Romantisme kehidupan yang damai dipangkuan-Mu Ibu Pertiwi sekarang telah berubah menjadi suara yang amat berbeda, suara-suara indah makhluk alam, sinar rembulan yang mendamaikan jiwa itu tidak sempat dinikmati lagi, karena telah disaingi kerasnya suara kenalpot motor yang trektrekan dimalam hari, wanita berpakaian minim penuh gaerah berderet dipinggir jalan menjadi pelayan kafe ditambah suara music disco yang menyengat telinga sampai larut malam, kebisingan suara mobil sampai pagi dan beberapa suasana ketidak nyamanan lainnya. Jaman dahulu ketika keluar di malam hari orang sangat takut dengan Leak sakti mandraguna, namun sekarang yang lebih mengerikan dan menakutkan adalah orang-orang mabuk, penjambret yang berkeliaran. Betapapun ugignya Leak, namun masih memiliki etika dan toleransi apabila tidak saling menggangu, tetapi sangat berbeda dengan orang mabuk yang ugal-ugalan, bersenjata tajam, naik sepeda motor, mobil tanpa control akibatnya,  sebenar apapun jalur dan rambu-rambu lalu lintas diikuti ketika berhadapan dengan orang mabuk, keselamatan terancam. Akibatnya telah banyak bukti memakan korban nyawa tak berdosa yang mati sia-sia. Banyak orang telah mati karena arak methanol namun tetap saja terjadi dan terjadi terus. Etika dan sopan santun serta keramah-tamahan, sifat gotong royong, yang menjadi unggulan orang Bali, sebagian besar telah berubah menjadi, orang acuh tak acuh, cuek, tidak ada hormat antara atasan dan bawahan, hormat ketika keinginannya dipenuhi dan besok cuek tak peduli lagi, hilang jiwa toleransinya yang ada hanyalah menengadahkan telapak tangan dan kekerasan. Akibatnya “semakin banyak lahir orang-orang penikmat”, dari pada lahirnya orang-orang yang selalu berupaya membangun kesejahtraan dan kedamaian untuk kenikmatan bersama. Orang-orang seperti inilah yang belum mengenal kewajibannya sendiri, merupakan penderitaan yang berakibat pada diri, keluarga dan masyarakat lingkungannya. Ketika hal ini tidak disadari dan dikendalikan perkembangannya mulai dari diri sendiri, maka semakin berat beban masyarakat, daerah dan bangsa ini.

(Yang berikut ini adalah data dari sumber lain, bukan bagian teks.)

(* ===== verification/Autoscale.v ===== *)
(** The autoscaler of celery/worker/autoscale.py.

    The pool is another component: the class [Pool] is what the autoscaler uses
    of it, [PoolLaws] what it relies on (growing adds the processes asked for,
    shrinking removes some of them, at most as many as asked for, and may give up
    with an exception half-way).  Clock readings are arguments. *)

From S2P Require Import Prelude Effect.
Local Open Scope Z_scope.
Local Open Scope eff_scope.

Module Autoscale.

Class Pool (P : Type) := {
  num_processes : P → Z;
  pool_grow : Z → eff P ();
  pool_shrink : Z → eff P ();
  maintain_pool : eff P ();
}.

Class PoolLaws (P : Type) `{!Pool P} := {
  grow_adds n p : 0 < n → ∃ p', pool_grow n p = (p', Ok ()) ∧ num_processes p' = num_processes p + n;
  shrink_removes n p : 0 < n → num_processes p - n <= num_processes (pool_shrink n p).1 <= num_processes p;
  shrink_raises n p x : (pool_shrink n p).2 = Raise x → is_Exception x = true;
  shrink_returns n p : (pool_shrink n p).2 ≠ Diverge;
  maintain_keeps p : ∃ p', maintain_pool p = (p', Ok ()) ∧ num_processes p' = num_processes p;
}.

Section Autoscaler.
Context {P : Type} `{!Pool P}.

Record autoscaler := Autoscaler {
  pool : P;
  max_concurrency : Z;
  min_concurrency : Z;
  keepalive : Z;
  last_scale_up : option Z;
  (** the changes of the prefetch count asked of the consumer *)
  prefetch : list Z;
}.

Abbreviation M := (eff autoscaler).

Definition set_pool p (a : autoscaler) : autoscaler :=
  Autoscaler p (max_concurrency a) (min_concurrency a) (keepalive a) (last_scale_up a) (prefetch a).
Definition set_limits mx mn (a : autoscaler) : autoscaler :=
  Autoscaler (pool a) mx mn (keepalive a) (last_scale_up a) (prefetch a).

Definition on_pool (c : eff P ()) : M () := λ a, let '(p, r) := c (pool a) in (set_pool p a, r).

Definition processes (a : autoscaler) : Z := num_processes (pool a).

Definition grow (n : Z) : M () := on_pool (pool_grow n).

(** [_shrink]: exceptions are logged *)
Definition shrink (n : Z) : M () :=
  ecatch (on_pool (pool_shrink n)) (λ x, if is_Exception x then eret () else eraise x).

Definition scale_up (now n : Z) : M () :=
  run! emodify (λ a, Autoscaler (pool a) (max_concurrency a) (min_concurrency a) (keepalive a) (Some now) (prefetch a)) in
  grow n.

Definition scale_down (now n : Z) : M () :=
  do! last := eget last_scale_up in
  do! k := eget keepalive in
  ewhen (match last with Some t => negb (t =? 0) && (k <? now - t) | None => false end) (shrink n).

(** [_maybe_scale]; [qty] is the number of reserved requests *)
Definition maybe_scale_ (now qty : Z) : M bool :=
  do! procs := eget processes in
  do! mx := eget max_concurrency in
  do! mn := eget min_concurrency in
  let cur := Z.min qty mx in
  if procs <? cur then run! scale_up now (cur - procs) in eret true
  else
    let cur := Z.max qty mn in
    if cur <? procs then run! scale_down now (procs - cur) in eret true
    else eret false.

Definition maybe_scale (now qty : Z) : M () :=
  do! scaled := maybe_scale_ now qty in
  ewhen scaled (on_pool maintain_pool).

(** [_update_consumer_prefetch_count] *)
Definition update_prefetch (new_max : Z) : M () :=
  emodify (λ a, let diff := new_max - max_concurrency a in
                if diff =? 0 then a
                else Autoscaler (pool a) (max_concurrency a) (min_concurrency a) (keepalive a) (last_scale_up a) (prefetch a ++ [diff])).

Definition update (mx mn : option Z) : M (Z * Z) :=
  run! match mx with
       | None => eret ()
       | Some mx =>
           do! procs := eget processes in
           run! ewhen (mx <? procs) (shrink (procs - mx)) in
           run! update_prefetch mx in
           emodify (λ a, set_limits mx (min_concurrency a) a)
       end in
  run! match mn with
       | None => eret ()
       | Some mn =>
           do! procs := eget processes in
           run! ewhen (procs <? mn) (grow (mn - procs)) in
           emodify (λ a, set_limits (max_concurrency a) mn a)
       end in
  eget (λ a, (max_concurrency a, min_concurrency a)).

Definition info (a : autoscaler) (qty : Z) : list (string * Z) :=
  [("max", max_concurrency a); ("min", min_concurrency a); ("current", processes a); ("qty", qty)]%string.

(** ** Scaling *)

Context `{!PoolLaws P}.

(** Everything but the pool, the time of the last growth and the prefetch count *)
Definition same_limits (a a' : autoscaler) : Prop :=
  max_concurrency a' = max_concurrency a ∧ min_concurrency a' = min_concurrency a ∧ keepalive a' = keepalive a.

Lemma shrink_ok n a : 0 < n →
  ∃ a', shrink n a = (a', Ok ()) ∧ same_limits a a' ∧ last_scale_up a' = last_scale_up a ∧ prefetch a' = prefetch a ∧
    processes a - n <= processes a' <= processes a.
Proof.
  intros Hn. pose proof (shrink_removes n (pool a) Hn) as Hr. pose proof (shrink_raises n (pool a)) as Hx.
  pose proof (shrink_returns n (pool a)) as Hd. unfold shrink, ecatch, on_pool, processes.
  destruct (pool_shrink n (pool a)) as [p r]; simpl in *. exists (set_pool p a).
  split; [|done]. destruct r as [[]|x|]; [done| |done]. by rewrite (Hx x).
Qed.

Lemma grow_ok n a : 0 < n →
  ∃ a', grow n a = (a', Ok ()) ∧ same_limits a a' ∧ last_scale_up a' = last_scale_up a ∧ prefetch a' = prefetch a ∧
    processes a' = processes a + n.
Proof.
  intros Hn. destruct (grow_adds n (pool a) Hn) as (p & Hp & Hnum). exists (set_pool p a).
  unfold grow, on_pool, processes. rewrite Hp. by split_and!.
Qed.

Lemma maintain_ok a :
  ∃ a', on_pool maintain_pool a = (a', Ok ()) ∧ same_limits a a' ∧ last_scale_up a' = last_scale_up a ∧ processes a' = processes a.
Proof.
  destruct (maintain_keeps (pool a)) as (p & Hp & Hnum). exists (set_pool p a).
  unfold on_pool, processes. rewrite Hp. by split_and!.
Qed.

(** Whether the pool may shrink at this time *)
Definition may_shrink (a : autoscaler) (now : Z) : bool :=
  match last_scale_up a with Some t => negb (t =? 0) && (keepalive a <? now - t) | None => false end.

(** One run of the autoscaler.  It always returns; it grows the pool to the
    number of reserved requests, but not above the maximum, and remembers the
    time; otherwise it shrinks the pool, by at most the processes in excess of
    the requests and of the minimum, and only when the pool has grown more than
    [keepalive] ago; and a pool within its limits stays within them. *)
Theorem maybe_scale_spec now qty a :
  min_concurrency a <= max_concurrency a →
  ∃ a', maybe_scale now qty a = (a', Ok ()) ∧ same_limits a a' ∧
    (if processes a <? Z.min qty (max_concurrency a)
     then processes a' = Z.min qty (max_concurrency a) ∧ last_scale_up a' = Some now
     else last_scale_up a' = last_scale_up a ∧
       if (Z.max qty (min_concurrency a) <? processes a) && may_shrink a now
       then Z.max qty (min_concurrency a) <= processes a' <= processes a
       else processes a' = processes a) ∧
    (min_concurrency a <= processes a <= max_concurrency a → min_concurrency a' <= processes a' <= max_concurrency a').
Proof.
  intros Hlim. unfold maybe_scale, maybe_scale_, ebind, eget, same_limits.
  destruct (processes a <? Z.min qty (max_concurrency a)) eqn:Eup.
  - apply Z.ltb_lt in Eup. unfold scale_up, ebind, emodify. set (a1 := Autoscaler _ _ _ _ _ _).
    destruct (grow_ok (Z.min qty (max_concurrency a) - processes a) a1) as (a2 & -> & (Hm & Hn & Hk) & Hl & _ & Hp); [lia|].
    destruct (maintain_ok a2) as (a3 & Ha3 & (Hm' & Hn' & Hk') & Hl' & Hp'). simpl. rewrite Ha3. exists a3.
    change (processes a1) with (processes a) in Hp. subst a1. simpl in *.
    split_and!; [done|congruence..|lia|congruence|intros; lia].
  - destruct (Z.max qty (min_concurrency a) <? processes a) eqn:Edown; simpl;
      [|exists a; by split_and!].
    unfold scale_down, ebind, eget. fold (may_shrink a now). destruct (may_shrink a now); simpl.
    + apply Z.ltb_lt in Edown.
      destruct (shrink_ok (processes a - Z.max qty (min_concurrency a)) a) as (a2 & -> & (Hm & Hn & Hk) & Hl & _ & Hp); [lia|].
      destruct (maintain_ok a2) as (a3 & Ha3 & (Hm' & Hn' & Hk') & Hl' & Hp'). simpl. rewrite Ha3. exists a3.
      split_and!; [done|congruence..|lia|lia|lia].
    + destruct (maintain_ok a) as (a3 & Ha3 & (Hm' & Hn' & Hk') & Hl' & Hp'). rewrite Ha3. exists a3.
      split_and!; [done|congruence..|lia].
Qed.

(** Changing the limits: the new ones are set, the consumer is told of the
    change of the maximum, and the pool has at least the new minimum. *)
Lemma update_spec mx mn a :
  ∃ a', update (Some mx) (Some mn) a = (a', Ok (mx, mn)) ∧ max_concurrency a' = mx ∧ min_concurrency a' = mn ∧
    mn <= processes a' ∧
    prefetch a' = prefetch a ++ (if mx - max_concurrency a =? 0 then [] else [mx - max_concurrency a]).
Proof.
  unfold update, ebind, eget. set (procs := processes a).
  assert (∃ a1, ewhen (mx <? procs) (shrink (procs - mx)) a = (a1, Ok ()) ∧ same_limits a a1 ∧ prefetch a1 = prefetch a)
    as (a1 & -> & (Hm & _ & _) & Hpre).
  { destruct (mx <? procs) eqn:E; simpl; [|by exists a].
    apply Z.ltb_lt in E. destruct (shrink_ok (procs - mx) a) as (a1 & -> & Hsame & _ & Hpre & _); [lia|by exists a1]. }
  unfold update_prefetch, emodify at 1 2. set (a2 := set_limits mx _ _).
  assert (prefetch a2 = prefetch a ++ (if mx - max_concurrency a =? 0 then [] else [mx - max_concurrency a])) as Hpre2.
  { subst a2. simpl. rewrite Hm. destruct (_ =? 0); simpl; by rewrite Hpre, ?app_nil_r. }
  assert (∃ a3, ewhen (processes a2 <? mn) (grow (mn - processes a2)) a2 = (a3, Ok ()) ∧ same_limits a2 a3 ∧
            prefetch a3 = prefetch a2 ∧ mn <= processes a3) as (a3 & -> & (Hm3 & _ & _) & Hpre3 & Hp3).
  { destruct (processes a2 <? mn) eqn:E; simpl; [|exists a2; split_and!; [done..|lia]].
    apply Z.ltb_lt in E. destruct (grow_ok (mn - processes a2) a2) as (a3 & -> & Hsame & _ & Hpre' & Hp); [lia|].
    exists a3. split_and!; [done..|lia]. }
  simpl. eexists. split; [by rewrite Hm3|]. simpl. split_and!; [done|done|done|]. by rewrite Hpre3.
Qed.

End Autoscaler.

(** ** Witness *)

(** A pool of which one process is busy *)
#[local] Instance ex_pool : Pool Z := {|
  num_processes p := p;
  pool_grow n p := (p + n, Ok ());
  pool_shrink n p := if decide (n < p) then (p - n, Ok ()) else (Z.min p 1, Raise ValueError);
  maintain_pool p := (p, Ok ());
|}.

#[local] Instance ex_pool_laws : PoolLaws Z.
Proof.
  split; simpl.
  - eauto.
  - intros n p Hn. case_decide; simpl; lia.
  - intros n p x. case_decide; simpl; [done|]. by intros [= <-].
  - intros n p. by case_decide.
  - eauto.
Qed.

Definition ex_scaler : @autoscaler Z := Autoscaler 8 10 2 30 (Some 100) [].

Lemma maybe_scale_spec_witness :
  ∃ a', maybe_scale 200 3 ex_scaler = (a', Ok ()) ∧ same_limits ex_scaler a' ∧
    (last_scale_up a' = Some 100 ∧ 3 <= processes a' <= 8) ∧ (2 <= 8 <= 10 → min_concurrency a' <= processes a' <= max_concurrency a').
Proof. destruct (maybe_scale_spec 200 3 ex_scaler) as (a' & Ha'); [simpl; lia|]. exists a'. exact Ha'. Defined.

Example scale_examples :
  processes (maybe_scale 200 3 ex_scaler).1 = 3 ∧ processes (maybe_scale 120 3 ex_scaler).1 = 8 ∧
  processes (maybe_scale 120 30 ex_scaler).1 = 10 ∧ prefetch (update (Some 4) None ex_scaler).1 = [-6].
Proof. by vm_compute. Qed.

End Autoscale.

Perubahan gaya hidup yang merubah kehalusan kulit dengan otot-otot yang anatomis akibat kerja keras sekarang digambari dengan aneka wujud dan motif-motif disertai warna-warni yang sangat indah, bahkan telah banyak melukisi wajahnya sendiri sampai sulit untuk dikenali. Gayanya berlagak priyayi, berbadan gendut seperti orang kaya karena baru habis jual tanah warisan, tangannya tudang tuding memerintah babunya, akhirnya semua peluang kerja diambil  orang lain. Jaman dahulu Griya adalah tempat untuk memohon petunjuk suci berkaitan dengan kegiatan spiritual namun sekarang telah banyak berkembang menjadi pedagang banten, sehingga orang datang ke Griya hanya membawa amplop, urusan sarana upacara dan waktu pelaksanaan telah diatur lewat telepon genggam.   Dahulu sarana bebantenan dibuat secara gotong royong sekarang telah menjadi komoditi, dan dibuat secara instan, penek, tumpeng (bentuk selompok nasi) dicetak dicampur kanji dan dikeringkan kemudian dijual dipasar, yang membeli hanya menghitung biji, apakah seperti itu hakekat persembahan……….?. Ketika hal itu tidak wajar……….siapa yang patut untuk menertibkan……..?. Bukankah hakekat persebahan makanan (prasadham) sebagai wujud bhakti, yang nantinya untuk dinikmati bersama demi kesehatan, nah kalau nasinya instan dan kering seperti itu  bagaimana bisa dinikmati……..?.  Janur kelapa yang sangat indah sebagai sarana jejahitan, sekarang telah diganti dengan daun palem yang tumbuh di luar Bali, akibat terdesaknya lahan dan semakin banyak kebon kelapa dijadikan tempat pemukiman. Pura-pura suci telah dijadikan obyek wisata, bahkan salah satu pura telah dijadikan tempat bercinta bagi wisatawan, akibatnya masyarakat yang menanggung resiko.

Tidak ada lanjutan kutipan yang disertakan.